Obiettivo: ottenere informazioni su traffici illeciti degli anni Ottanta e Novanta. Il caso del capannone vicino a Taranto zeppo di scorie radioattive e gli affari di Cesarina Ferruzzi, la “signora dei rifiuti” legata alle vicende delle “navi dei veleni”.
Si sono svolte a Roma e a Milano perquisizioni e sequestri disposti dalla Commissione parlamentare d’inchiesta sui rifiuti nell’ambito di indagini sullo smaltimento dei rifiuti nucleari e sul caso delle navi dei veleni.

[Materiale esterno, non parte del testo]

Lemma lawful_upsertTarget key t existing replace actor k : lawful k -> lawful (upsertTarget key t existing replace actor k).
Proof. intros Hk. unfold upsertTarget. lawful_tac. Qed.
#[local] Hint Resolve lawful_upsertTarget : lawful.
Lemma lawful_patch_target {A} key (t : option A) write existing actor k :
  lawful k -> lawful (patch_target key t write existing actor k).
Proof. intros Hk. unfold patch_target. lawful_tac. Qed.
#[local] Hint Resolve lawful_patch_target : lawful.
Lemma lawful_writeConnectionsView env key : lawful (writeConnectionsView env key).
Proof. lawful_tac. Qed.
#[local] Hint Resolve lawful_writeConnectionsView : lawful.
Lemma lawful_handlePutConnections server env key r body : lawful (handlePutConnections server env key r body).
Proof. unfold handlePutConnections. lawful_tac. Qed.
Lemma lawful_handlePatchConnections server env key r body : lawful (handlePatchConnections server env key r body).
Proof. unfold handlePatchConnections. lawful_tac. Qed.
Lemma lawful_ListMounts client st : lawful (ListMounts client st).
Proof. apply (moves_ListMounts client _ (fun _ => True)); intros; try done; lawful_tac. Qed.
Lemma lawful_ListPKIMounts client st : lawful (ListPKIMounts client st).
Proof. apply (moves_ListPKIMounts client _ (fun _ => True)); intros; try done; lawful_tac. Qed.
Lemma lawful_list_pages client n path out : lawful (list_pages client n path out).
Proof. revert path out. induction n; intros; cbn [list_pages]; lawful_tac. Qed.
#[local] Hint Resolve lawful_ListMounts lawful_ListPKIMounts lawful_list_pages : lawful.
#[local] Hint Unfold test_reply testVault testAAP testEDA Me Dispatcher.Ping postWebhook FindWorkflowJobTemplate FindJobTemplate findTemplate
  ListWorkflowJobTemplates ListJobTemplates listTemplates : lawful_ops.
Lemma lawful_handleTestConnections server env key r body id : lawful (handleTestConnections server env key r body id).
Proof. unfold handleTestConnections. lawful_tac. Qed.
Lemma lawful_handleOptionsVaultPKIMounts server env key r : lawful (handleOptionsVaultPKIMounts server env key r).
Proof. unfold handleOptionsVaultPKIMounts, requireSettingsRead. lawful_tac. Qed.
Lemma lawful_handleOptionsAAPTemplates server env key r kind : lawful (handleOptionsAAPTemplates server env key fuel r kind).
Proof.
  intros w x w'. unfold handleOptionsAAPTemplates. cbv zeta.
  lawful_world. lawful_tac.
Qed.
#[local] Hint Resolve lawful_handlePutConnections lawful_handlePatchConnections lawful_handleTestConnections
  lawful_handleOptionsVaultPKIMounts lawful_handleOptionsAAPTemplates : lawful.

(** *** Serving *)

Lemma lawful_finish {A} s r (m : M A) write audit b out b' :
  lawful m -> finish s r m write audit b = (out, b') -> evolves P b.(bk_world) b'.(bk_world).
Proof. intros Hm ->%finish_world. destruct (m _) as [a w] eqn:E. by eapply Hm. Qed.

Lemma lawful_respond s c r b out b' : respond fuel s c r b = (out, b') -> evolves P b.(bk_world) b'.(bk_world).
Proof.
  destruct c; cbn [respond]; try (apply lawful_finish; unfold handleGetConnections, requireSettingsRead; lawful_tac).
  - destruct (read_handler _ _ _) as [m|] eqn:Em; [|by intros [= _ <-]]. apply lawful_finish, lawful_read.
    intros w a w' E. apply read_handler_reader in Em. by destruct (Em w a w' E).
  - destruct (as_reconciler s) as [client|]; [|apply lawful_finish; lawful_tac].
    destruct (handleReconcile _ _ _) as [[a st] w] eqn:E. intros [= _ <-]. rewrite audited_world. simpl.
    revert E. unfold handleReconcile. lawful_world. lawful_tac.
Qed.
Lemma lawful_serve s order i b out b' : serve fuel s order i b = (out, b') -> evolves P b.(bk_world) b'.(bk_world).
Proof.
  unfold serve. destruct (String.eqb _ _); [apply lawful_finish, lawful_read|].
  { intros w a w' E. pose proof (read_handler_reader "handleHealth" "" (fun _ => ""%string) handleHealth eq_refl) as Hm.
    by destruct (Hm w a w' E). }
  destruct (route_of _) as [rt|]; [|by intros [= _ <-]]. destruct (rt_id rt && _); [by intros [= _ <-]|].
  intros [->|[r' E]]%guarded_runs; [done|]. by eapply lawful_respond.
Qed.

(** *** The workers *)

Lemma lawful_enterPendingVerify job : lawful (enterPendingVerify job).
Proof. unfold enterPendingVerify. cbn [js_ScheduleNextVerify pg_job_store]. lawful_tac. Qed.
#[local] Hint Resolve lawful_enterPendingVerify : lawful.
#[local] Hint Unfold fail_with js_ClaimLifecycleJobs js_ClaimDueVerifyJobs js_GetCertificate js_ListCertificates
  js_SetLifecycleAAPRef js_UpdateLifecycleStatus js_ScheduleNextVerify js_ExpireTimedOutVerifyJobs
  js_AppendLifecycleJobEvent js_AppendRenewalOutboxEvent pg_job_store observeSuccessor
  postWebhook : lawful_ops.
Lemma lawful_verifyPending job now : lawful (verifyPending job now).
Proof. unfold verifyPending. lawful_tac. Qed.
#[local] Hint Resolve lawful_verifyPending : lawful.
Lemma lawful_process cfg job : lawful (process cfg job).
Proof. unfold process, Worker.launch, pollAAP. lawful_tac. Qed.
#[local] Hint Resolve lawful_process : lawful.
Lemma lawful_tick cfg : lawful (Worker.tick cfg).
Proof. unfold Worker.tick, expireTimedOut, tick_jobs. lawful_tac. Qed.

#[local] Hint Resolve lawful_tick : lawful.

(** *** Scans *)

Lemma lawful_start_scans wk scans stop r : lawful (start_scans wk scans stop r).
Proof. revert stop r. induction scans; intros; cbn [start_scans]; lawful_tac. Qed.
#[local] Hint Resolve lawful_start_scans : lawful.
#[local] Hint Unfold ScanWorker.tick heartbeat quietly maybeRecomputePostureAfterScan maybeReconcileAfterScan RecomputeScan
  loadScanCerts failScan : lawful_ops.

La Commissione presieduta dal deputato del Pd, Alessandro Bratti, ha disposto l’intervento degli ufficiali di polizia giudiziaria in servizio a Palazzo San Macuto per acquisire simultaneamente documentazione relativa a due importanti casi irrisolti della gestione dei rifiuti italiani degli anni ’80 e ’90: quello del deposito di rifiuti radioattivi dell’ex Cemerad di Statte, in provincia di Taranto, e il caso delle navi dei veleni rientrate in Italia tra il 1988 e il 1990 dal Libano e dalla Nigeria, cariche di rifiuti tossici delle industrie italiane.
A Roma gli agenti hanno sequestrato presso la Sogin (società non coinvolta nelle indagini, ma che custodiva il materiale d’interesse della Commissione) l’archivio dei documenti della società Cemerad, azienda di proprietà di Giovanni Pluchino, ex presidente dell’ordine dei chimici di Taranto e, secondo un’informativa della Guardia forestale degli anni Novanta, massone appartenente alla loggia Pitagora, che ha raccolto per anni in un capannone di lamiera i rifiuti radioattivi provenienti da ospedali e industrie di tutta Italia. La Cemerad aveva contatti anche con Enea e Nucleco, le società a capitale pubblico che si sono occupate della gestione del nucleare italiano.
In alcuni casi – hanno raccontato gli investigatori del Corpo Forestale dello Stato che indagarono sul caso nel ’95 per conto della Procura di Matera – il materiale contaminato stoccato a Statte riportava tempi di decadenza superiori a 9mila anni. Da vent’anni il capannone giaceva in stato di abbandono, con 1140 metri cubi di rifiuti radioattivi accatastati all’interno. Dopo l’intervento della Commissione ecomafie è stata disposta la sorveglianza armata del sito e sono stati stanziati 10 milioni di euro per la bonifica e la messa in sicurezza.